The government recently published terms of reference for the Thirlwall Inquiry following the crimes committed by former neonatal nurse Lucy Letby while working for the Countess of Chester Hospital NHS Foundation Trust. As well as examining the detail of the offences, the inquiry will also probe whether the trust’s culture, management, governance structures and processes contributed to the failure to protect babies. In the wake of this tragedy, it became apparent that staff had sounded the alarm about Lucy Letby, but that their concerns were not acted on. The case has propelled the issue of NHS management structures and the regulation of managers back into the headlines and made it the subject of political debate.
This year marked the 10-year anniversary of the Mid Staffordshire Inquiry. As others have pointed out, including Judith Smith, Professor of Health Policy and Management at the University of Birmingham, there have been dozens of inquiries into the NHS, including the Francis Report into the Mid Staffordshire NHS Foundation Trust, which have found an over-reliance on regulation and inspection to be a ‘cure’ for patient safety failings. In 2013, Professor Don Berwick led a review on patient safety commissioned by Jeremy Hunt, then Secretary of State for Health, in which he stressed that ‘vigilance cannot come from regulation. It requires culture change and therefore countless, consistent and repeated messages and deeds over a period of years.’ Berwick wrote to senior officials and executives stating that, ‘acting on rare and outlying behaviours and on exceptional cases of poor performance – though necessary, will not create an overall far safer and better NHS; it cannot’.
'In the most recent NHS Staff Survey, only half of those surveyed were confident that their organisation would address their concerns if they raised an issue'
In addition, in recent years, there have been a large number of other reviews and significant developments affecting NHS leadership, all of which have served to demonstrate variation in the standards of leadership and management. It’s also clear that large numbers of staff do not feel they are listened to by their managers. In the most recent NHS Staff Survey, only half of those surveyed were confident that their organisation would address their concerns if they raised an issue. Similarly, many patients and families also report not being listened to, sometimes with tragic consequences as with the death of Martha Mills.
NHS England recently published the Fit and Proper Person Test (FPPT) Framework for board members, aimed at preventing directors who have been involved in or enabled serious misconduct or mismanagement from joining a new NHS organisation. This framework was developed in response to the recommendations made by Tom Kark KC in his 2019 review of the FPPT, in which he stopped short of recommending a ‘fully blown regulatory system’ as he believed his other recommendations would lead to improvements in director and board development.
At The King’s Fund we have the privilege of working with senior leaders and managers across the UK who are seeking ways to improve the quality of care and deliver value, despite immense and often competing pressures. In recent conversations, I have not come across any senior leader who has argued against the principle of introducing professional regulation of managers.

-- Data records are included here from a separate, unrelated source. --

(** * EnergyMonitor: consumption derivation and merge reconciliation

    A shallow embedding of the calculation helpers and of the data-store
    mutators of [src/App.jsx] ([getPreviousReading], [calcConsumption],
    [addRecord], [updateRecord], [deleteRecord], [importData],
    [prepareMonthly], [prepareAnnualData]), of the parts of [InputForm],
    [DataTable], [ChartsView] and [App] that call them, together with
    the properties of the specification that concern them.

    The React state cell [records] is threaded explicitly: every mutator
    takes the current record list and returns the list it hands to
    [setRecords] and [persist].

    Measurements are JavaScript numbers, that is IEEE 754 doubles, and
    the texts of the form are read by [Number] as the language reads
    them: decimals, exponents, radix prefixes, blanks.  Years and months
    come from the two selects of the form and are integers. *)

From Stdlib Require Import ZArith List String Ascii Bool Lia Floats.
From Stdlib Require Import Permutation Sorted DecimalString DecimalPos DecimalZ.
Import ListNotations.
Local Open Scope string_scope.
Local Open Scope list_scope.
Local Open Scope Z_scope.

(* ================================================================== *)
(** * The fragment of JavaScript the program relies on *)
(* ================================================================== *)

Module JS.

(** Numbers are IEEE 754 doubles, the kernel's binary64 floats: [NaN],
    the two infinities and the two zeros included, every operation
    rounded to nearest, ties to even. *)
Definition num : Set := float.

Bind Scope float_scope with num.

Definition NaN : num := nan.

(** The double nearest to the integer [z]; every integer below 2^53 in
    absolute value is a double. *)
Definition Fin (z : Z) : num :=
  SF2Prim (binary_normalize prec emax z 0 false).

(** The values that reach the store's functions: form fields hold
    [undefined] (missing property), [null] (override switched off), a
    number (form prefilled from a record) or the text of an input. *)
Inductive value : Type :=
| Undefined : value
| Null : value
| Num : num -> value
| Str : string -> value.

(** [a + b] and [a - b] on numbers. *)
Definition add (a b : num) : num := PrimFloat.add a b.

Definition sub (a b : num) : num := PrimFloat.sub a b.

(** [Math.max(a, b)]: [NaN] as soon as one argument is [NaN]; [+0]
    counts as larger than [-0]. *)
Definition Math_max (a b : num) : num :=
  if is_nan a || is_nan b then NaN
  else if PrimFloat.ltb a b then b
  else if PrimFloat.ltb b a then a
  else if Leibniz.eqb a neg_zero then b
  else a.

(** A number in a condition: [NaN], [+0] and [-0] are falsy. *)
Definition falsy (x : num) : bool := is_nan x || PrimFloat.eqb x zero.
(** * Retail analytics dashboard: a shallow embedding and its specification

    The development follows the five Python modules of the application:
    [main.py] (credential store and session shell), [customer.py] (CLV
    prediction page), [clv.py] (CLV dashboard page), [marketbasket.py]
    (association miner) and [sentiment.py] (sentiment scorer).

    Conventions.
    - A pandas cell that may be null (NaN / NaT / None) is an [option].
    - Integer cells are [Z]; the cells of an integer column of a file lie
      in the int64 range.  A column without a null is an int64 column, a
      column with a null a float64 column ([Frame.dtypes]), and a result
      that pandas holds in an int64 column is reduced modulo 2^64
      ([wrap64]), as numpy does.
    - A quantity that the customer pages compute in floating point is an
      exact rational [Q]: [0.3] is the rational 3/10, [/] is exact division,
      and binary64 rounding is not part of that model.
    - The association miner is embedded twice.  [MarketBasket] has the
      supports, confidences and lifts as exact rationals, for properties
      of these measures as quantities.  [Binary64] computes and compares
      them as binary64 numbers, as the libraries do; which rules the page
      returns is stated on it, since a comparison with a threshold can
      come out differently there ([two_item_basket 6 0 9]).
    - A Python [dict] with string keys is a [gmap string _].
    - A Python exception that aborts a page is the [Raise] outcome of the
      [result] type. *)

From Stdlib Require Import ZArith QArith Qround List Ascii String Lia Bool.
From Stdlib Require PrimFloat Uint63.
From stdpp Require Import base option list gmap strings fin_maps.

Local Open Scope Z_scope.

(** ** Outcomes of a page run *)

Inductive result (A : Type) : Type :=
| Ok (a : A)
| Raise (msg : string).
Arguments Ok {A} a.
Arguments Raise {A} msg.

Definition rbind {A B} (r : result A) (k : A → result B) : result B :=
  match r with
  | Ok a => k a
  | Raise m => Raise m
  end.

Notation "x ←ᵣ r ; k" := (rbind r (fun x => k))
  (at level 100, r at next level, right associativity).

Fixpoint rmapM {A B} (f : A → result B) (l : list A) : result (list B) :=
  match l with
  | [] => Ok []
  | a :: t => b ←ᵣ f a; bs ←ᵣ rmapM f t; Ok (b :: bs)
  end.

(** ** main.py: credential store and session shell *)

Module Auth.

(** [str.isspace] on code points below 256. *)
Definition is_space (c : ascii) : bool :=
  let n := N_of_ascii c in
  ((9 <=? n) && (n <=? 13) || (28 <=? n) && (n <=? 32)
   || (n =? 133) || (n =? 160))%N.

Fixpoint lstrip (s : string) : string :=
  match s with
  | EmptyString => EmptyString
  | String c t => if is_space c then lstrip t else s
  end.

Fixpoint rstrip (s : string) : string :=
  match s with
  | EmptyString => EmptyString
  | String c t =>
      match rstrip t with
      | EmptyString => if is_space c then EmptyString else String c EmptyString
      | t' => String c t'
      end
  end.

(** [s.strip()] *)
Definition strip (s : string) : string := rstrip (lstrip s).

(** [s.strip() == ""] *)
Definition blank (s : string) : bool := String.eqb (strip s) "".

(** [st.session_state] *)
Record session := {
  authenticated : bool;
  username : string;
  selected_app : option string;
  auth_mode : string
}.

(** The persistent state between two runs of the script: the content of
    [users.json] ([None] when the file does not exist) and the session. *)
Record world := {
  user_file : option (gmap string string);
  sess : session
}.

Definition load_users (f : option (gmap string string)) : gmap string string :=
  match f with
  | Some users => users
  | None => ∅
  end.

Definition save_users (users : gmap string string) (w : world) : world :=
  {| user_file := Some users; sess := sess w |}.

Inductive feedback :=
| Warning (msg : string)
| Error (msg : string)
| Success (msg : string)
| Rerun.

Definition failed (fb : feedback) : bool :=
  match fb with
  | Warning _ | Error _ => true
  | Success _ | Rerun => false
  end.

(** [users[username] == password] guarded by [username in users] *)
Definition check_password (users : gmap string string) (u p : string) : bool :=
  match users !! u with
  | Some q => String.eqb q p
  | None => false
  end.

Definition mem (users : gmap string string) (u : string) : bool :=
  match users !! u with
  | Some _ => true
  | None => false
  end.

(** The "Login" button. *)
Definition login (u p : string) (w : world) : world * feedback :=
  let users := load_users (user_file w) in
  if blank u || blank p then
    (w, Warning "Please enter both username and password.")
  else if check_password users u p then
    ({| user_file := user_file w;
        sess := {| authenticated := true; username := u;
                   selected_app := selected_app (sess w);
                   auth_mode := auth_mode (sess w) |} |}, Rerun)
  else (w, Error "Invalid username or password.").

(** The "Create Account" button. *)
Definition sign_up (u p : string) (w : world) : world * feedback :=
  let users := load_users (user_file w) in
  if blank u || blank p then
    (w, Warning "Username and password cannot be empty.")
  else if mem users u then
    (w, Error "Username already exists.")
  else
    (save_users (<[u := p]> users) w,
     Success "Account created! Please login.").

(** The "Reset Password" button.  The "Password" field is on the screen in
    this mode too, but only "Username" and "New Password" are read. *)
Definition reset_password (username password new_password : string) (w : world)
  : world * feedback :=
  let users := load_users (user_file w) in
  if blank username || blank new_password then
    (w, Warning "Please enter both username and new password.")
  else if mem users username then
    (save_users (<[username := new_password]> users) w,
     Success "Password reset successfully.")
  else (w, Error "Username not found.").

Inductive auth_action :=
| Login (u p : string)
| SignUp (u p : string)
| ResetPassword (u p new_p : string).

(** The authentication UI is only rendered while the session is not
    authenticated. *)
Definition auth_ui (a : auth_action) (w : world) : world * option feedback :=
  if authenticated (sess w) then (w, None)
  else
    let '(w', fb) :=
      match a with
      | Login u p => login u p w
      | SignUp u p => sign_up u p w
      | ResetPassword u p new_p => reset_password u p new_p w
      end in
    (w', Some fb).

(** The "Logout" button. *)
Definition logout (w : world) : world :=
  if authenticated (sess w) then
    {| user_file := user_file w;
       sess := {| authenticated := false; username := "";
                  selected_app := None;
                  auth_mode := auth_mode (sess w) |} |}
  else w.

It seems inevitable that some form of new professional regulation will be introduced within the next political term. But there are many outstanding questions, including how new regulation would operate in practice, at what stage of a management career regulation would be applied, and whether a new independent regulatory body is required. It is important to hold in mind that all clinical managers in the health service are already regulated, for example, by the General Medical Council, the Nursing and Midwifery Council, and the Health and Care Professions Council. It is also evident that the existing professional regulation did not prevent Lucy Letby from committing murder while working for the NHS.
'Will the professional regulation of managers take us any further in measurably improving patient safety and outcomes?'
It is essential that any new regulatory framework is designed with a critical lens on what does and doesn’t work in the existing landscape. To have meaningful impact, any new regulation must go beyond dealing with individuals of poor quality and high-risk outliers; it must also include measures and investment to drive up management standards, including the quality of education and training, as well as continuous professional development for managers and leaders. In their government-commissioned review of leadership in health and social care in 2022, Sir Gordon Messenger and Dame Linda Pollard made two key observations: first, the material difference that great leadership can make in health and social care and, second, that the development of quality leadership and management is not sufficiently institutionalised in the NHS in England.
The current debate on rooting out rogue managers is also missing something more fundamental about how quality and safety is led within the health care system. W Edwards Deming, a leading management thinker, argued that quality is everyone’s responsibility and ‘every system is perfectly designed to get the results it gets’. So if the current NHS system is failing the public and NHS staff on quality and safety, what more fundamental changes are required? Will the professional regulation of managers take us any further in measurably improving patient safety and outcomes?
As we head into an election year, the bigger question is whether a future government and its national bodies are willing to take much bolder, and arguably tougher, steps alongside new professional regulation to ensure enabling, supportive and aligned regulation and oversight. Will NHS leaders be actively supported to create the right local cultures to enable the capability and capacity for learning and change at scale by ensuring that staff and patients are consistently listened to? And will they be able to learn routinely from failure.